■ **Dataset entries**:
Definition create_type (workspace : option Workspace) : Handler :=
  bound (fun req : CreateTemplateTypeRequest =>
    match slug_errors (cty_Slug req) ++ name_errors (cty_Name req) with
    | (_ :: _) as fieldErrors => validation_failed fieldErrors
    | [] =>
        match parseOptionalUUID (cty_AdapterID req) with
        | Err _ => validation_failed [mkFieldError "adapter_id" "must be a valid UUID"]
        | Ok adapterID =>
            match parseOptionalUUID (cty_SenderIdentityID req) with
            | Err _ => validation_failed [mkFieldError "sender_identity_id" "must be a valid UUID"]
            | Ok senderIdentityID =>
                match parse_object (cty_VariableSchema req) with
                | Err _ => validation_failed [mkFieldError "variable_schema" "must be valid JSON"]
                | Ok variableSchema =>
                    match parseTemplateTypeTestRecipientPolicyForCreate workspace req with
                    | (_, _, (_ :: _) as policyErrors) => validation_failed policyErrors
                    | (mode, addresses, []) =>
                        selection_checked workspace adapterID senderIdentityID
                          (stored (up (TemplateType_Create
                             (mkTypeFields (cty_Slug req) (cty_Name req) (cty_Description req) adapterID senderIdentityID
                                variableSchema mode addresses (bool_decide (cty_IsBulk req = Some true)))
                             (ws_ID <$> workspace)))
                           (fun ty => JSON_reply 201 (NewTemplateTypeResponse ty)))
                    end
                end
            end
        end
    end).

Definition TemplateTypes_Create : Handler :=
  with_workspace tsStore wsStore (fun ws =>
    if ws_IsSystem ws then create_type (Some ws)
    else stored (up (resolveSystemWorkspace wsStore ws)) (fun systemWorkspace =>
      if negb (AllowWorkspaceLocalTemplates (effectiveWorkspacePolicies systemWorkspace)) then local_templates_disabled
      else create_type (Some ws))).
Definition TemplateTypes_CreateGlobal : Handler := create_type None.

(** *** Deletion *)

Definition delete_type (id : uuid) (workspaceID : option uuid) : Handler :=
  stored (up (DeleteType id)) (fun _ => invalidateResolvedTemplates templateInvalidator workspaceID ;;; NoContent 204).

Definition deleteType (workspace : option Workspace) : Handler :=
  let! c := conn in
  match workspace with
  | None => stored (up (FindBySlugInScope (Param "slug" c) None)) (fun ty => delete_type (tt_ID ty) None)
  | Some ws =>
      stored (up (let! (chain, systemWorkspace) := workspaceResolutionChain wsStore ws in
                  let! ty := GetBySlug (Param "slug" c) chain in
                  ret (ty, systemWorkspace)))
      (fun '(ty, systemWorkspace) =>
         if negb (isOwnedByCurrentWorkspace (tt_WorkspaceID ty) ws)
         then writePolicyForbidden "READ_ONLY_INHERITED_TEMPLATE_TYPE"
                "inherited template types are read-only in workspace scope"
         else if negb (ws_IsSystem ws) && negb (AllowWorkspaceLocalTemplates (effectiveWorkspacePolicies systemWorkspace))
         then local_templates_disabled
         else delete_type (tt_ID ty) (Some (ws_ID ws)))
  end.

Definition TemplateTypes_Delete : Handler := with_workspace tsStore wsStore (fun ws => deleteType (Some ws)).
Definition TemplateTypes_DeleteGlobal : Handler := deleteType None.

(** *** Update *)

Definition loadTemplateTypeForUpdate (workspace : option Workspace) (slugParam : string) : M Tpl TemplateType :=
  match workspace with
  | None => FindBySlugInScope slugParam None
  | Some ws =>
      let! (chain, systemWorkspace) := workspaceResolutionChain wsStore ws in
      let! ty := GetBySlug slugParam chain in
      if negb (isOwnedByCurrentWorkspace (tt_WorkspaceID ty) ws)
      then fail (AppForbidden "inherited template types are read-only in workspace scope")
      else if negb (ws_IsSystem ws) && negb (AllowWorkspaceLocalTemplates (effectiveWorkspacePolicies systemWorkspace))
      then fail (AppForbidden "workspace local templates are disabled by tenant policy")
      else ret (annotateTemplateTypeScope ws systemWorkspace ty)
  end.

Definition validateTemplateTypeUpdateRequest (req : UpdateTemplateTypeRequest) : list FieldError :=
  match uty_Slug req with Some s => slug_errors s | None => [] end
  ++ match uty_Name req with Some n => name_errors n | None => [] end.

(** The setters of the fields a request can change. *)
Definition with_ids (adapterID senderIdentityID : option uuid) (ty : TemplateType) : TemplateType :=
  {| tt_ID := tt_ID ty; tt_WorkspaceID := tt_WorkspaceID ty; tt_Slug := tt_Slug ty; tt_Name := tt_Name ty;
     tt_Description := tt_Description ty; tt_AdapterID := adapterID; tt_SenderIdentityID := senderIdentityID;
     tt_VariableSchema := tt_VariableSchema ty; tt_TestRecipientMode := tt_TestRecipientMode ty;
     tt_TestRecipientAddresses := tt_TestRecipientAddresses ty;
     tt_OwnerScope := tt_OwnerScope ty; tt_InheritedFromSystem := tt_InheritedFromSystem ty; tt_IsBulk := tt_IsBulk ty;
     tt_CreatedAt := tt_CreatedAt ty; tt_UpdatedAt := tt_UpdatedAt ty; tt_DeletedAt := tt_DeletedAt ty |}.
Definition with_texts (slug name : string) (description : option string) (schema : option fields_map) (ty : TemplateType)
  : TemplateType :=
  {| tt_ID := tt_ID ty; tt_WorkspaceID := tt_WorkspaceID ty; tt_Slug := slug; tt_Name := name;
     tt_Description := description; tt_AdapterID := tt_AdapterID ty; tt_SenderIdentityID := tt_SenderIdentityID ty;
     tt_VariableSchema := schema; tt_TestRecipientMode := tt_TestRecipientMode ty;
     tt_TestRecipientAddresses := tt_TestRecipientAddresses ty;
     tt_OwnerScope := tt_OwnerScope ty; tt_InheritedFromSystem := tt_InheritedFromSystem ty; tt_IsBulk := tt_IsBulk ty;
     tt_CreatedAt := tt_CreatedAt ty; tt_UpdatedAt := tt_UpdatedAt ty; tt_DeletedAt := tt_DeletedAt ty |}.
Definition with_recipients (mode : option TestRecipientMode) (addresses : list string) (ty : TemplateType) : TemplateType :=
  {| tt_ID := tt_ID ty; tt_WorkspaceID := tt_WorkspaceID ty; tt_Slug := tt_Slug ty; tt_Name := tt_Name ty;
     tt_Description := tt_Description ty; tt_AdapterID := tt_AdapterID ty; tt_SenderIdentityID := tt_SenderIdentityID ty;
     tt_VariableSchema := tt_VariableSchema ty; tt_TestRecipientMode := mode; tt_TestRecipientAddresses := addresses;
     tt_OwnerScope := tt_OwnerScope ty; tt_InheritedFromSystem := tt_InheritedFromSystem ty; tt_IsBulk := tt_IsBulk ty;
     tt_CreatedAt := tt_CreatedAt ty; tt_UpdatedAt := tt_UpdatedAt ty; tt_DeletedAt := tt_DeletedAt ty |}.

(** Every step ends in the field that is invalid, or goes on. *)
Definition res_bind {A B} (r : Res A) (k : A -> Res B) : Res B := match r with Ok a => k a | Err e => Err e end.
Definition invalid {A} (field : string) : Res A := Err (EMsg field).

Definition patch_texts (req : UpdateTemplateTypeRequest) (ty : TemplateType) : Res TemplateType :=
  let description := match uty_Description req with
                     | None => tt_Description ty
                     | Some d => if bool_decide (d = "") then None else Some d
                     end in
  let with_schema := fun schema => Ok (with_texts (default (tt_Slug ty) (uty_Slug req)) (default (tt_Name ty) (uty_Name req))
                                         description schema ty) in
  match uty_VariableSchema req with
  | None => with_schema (tt_VariableSchema ty)
  | Some raw => match Unmarshal raw with Ok schema => with_schema schema | Err _ => invalid "variable_schema" end
  end.

(** An empty adapter also drops the sender identity. *)
Definition patch_adapter (req : UpdateTemplateTypeRequest) (ty : TemplateType) : Res TemplateType :=
  match uty_AdapterID req with
  | None => Ok ty
  | Some s => if bool_decide (s = "") then Ok (with_ids None None ty)
              else match uuid_Parse s with
                   | Ok id => Ok (with_ids (Some id) (tt_SenderIdentityID ty) ty)
                   | Err _ => invalid "adapter_id"
                   end
  end.

Definition patch_sender (req : UpdateTemplateTypeRequest) (ty : TemplateType) : Res TemplateType :=
  match uty_SenderIdentityID req with
  | None => Ok ty
  | Some s => if bool_decide (s = "") then Ok (with_ids (tt_AdapterID ty) None ty)
              else match uuid_Parse s with
                   | Ok id => Ok (with_ids (tt_AdapterID ty) (Some id) ty)
                   | Err _ => invalid "sender_identity_id"
                   end
  end.

Definition patch_mode (req : UpdateTemplateTypeRequest) (ty : TemplateType) : Res TemplateType :=
  match uty_TestRecipientMode req with
  | None => Ok ty
  | Some m =>
      let trimmed := TrimSpace m in
      if bool_decide (trimmed = "") then Ok (with_recipients None (tt_TestRecipientAddresses ty) ty)
      else if TestRecipientMode_Valid (to_TestRecipientMode trimmed)
           then Ok (with_recipients (Some (to_TestRecipientMode trimmed)) (tt_TestRecipientAddresses ty) ty)
           else invalid "test_recipient_mode"
  end.

Definition patch_addresses (req : UpdateTemplateTypeRequest) (ty : TemplateType) : Res TemplateType :=
  match uty_TestRecipientAddresses req with
  | None => Ok ty
  | Some [] => Ok (with_recipients (tt_TestRecipientMode ty) [] ty)
  | Some l =>
      let addresses := NormalizeRecipientAddresses l in
      match ValidateRecipientAddresses addresses with
      | Err _ => invalid "test_recipient_addresses"
      | Ok _ => Ok (with_recipients (tt_TestRecipientMode ty) addresses ty)
      end
  end.

Definition patch_recipients (req : UpdateTemplateTypeRequest) (workspace : option Workspace) (ty : TemplateType)
  : Res TemplateType :=
  if bool_decide (uty_TestRecipientMode req = None) && bool_decide (uty_TestRecipientAddresses req = None) then Ok ty
  else if negb (is_test workspace) then invalid "test_recipient_mode"
  else res_bind (patch_mode req ty) (patch_addresses req).

Definition applyTemplateTypeUpdateRequest (ty : TemplateType) (req : UpdateTemplateTypeRequest) (workspace : option Workspace)
  : Res TemplateType :=
  res_bind (patch_texts req ty) (fun ty =>
  res_bind (patch_adapter req ty) (fun ty =>
  res_bind (patch_sender req ty) (patch_recipients req workspace))).

Definition update_type (workspace : option Workspace) : Handler :=
  let! c := conn in
  stored (up (loadTemplateTypeForUpdate workspace (Param "slug" c))) (fun loaded =>
    bound (fun req : UpdateTemplateTypeRequest =>
      match validateTemplateTypeUpdateRequest req with
      | (_ :: _) as fieldErrors => validation_failed fieldErrors
      | [] =>
          match applyTemplateTypeUpdateRequest loaded req workspace with
          | Err e => WriteError 422 "VALIDATION_ERROR" ("invalid " +:+ error_string e)
          | Ok ty =>
              selection_checked workspace (tt_AdapterID ty) (tt_SenderIdentityID ty)
                (stored (up (TemplateType_Update ty (tt_Slug loaded))) (fun updated =>
                   invalidateResolvedTemplates templateInvalidator (ws_ID <$> workspace) ;;;
                   JSON_reply 200 (NewTemplateTypeResponse updated)))
          end
      end)).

■ **Exercise details**: All lines in the entries above that include "slugParam" should be found and copied.

■ **Response area**:
Definition loadTemplateTypeForUpdate (workspace : option Workspace) (slugParam : string) : M Tpl TemplateType :=
  | None => FindBySlugInScope slugParam None
      let! ty := GetBySlug slugParam chain in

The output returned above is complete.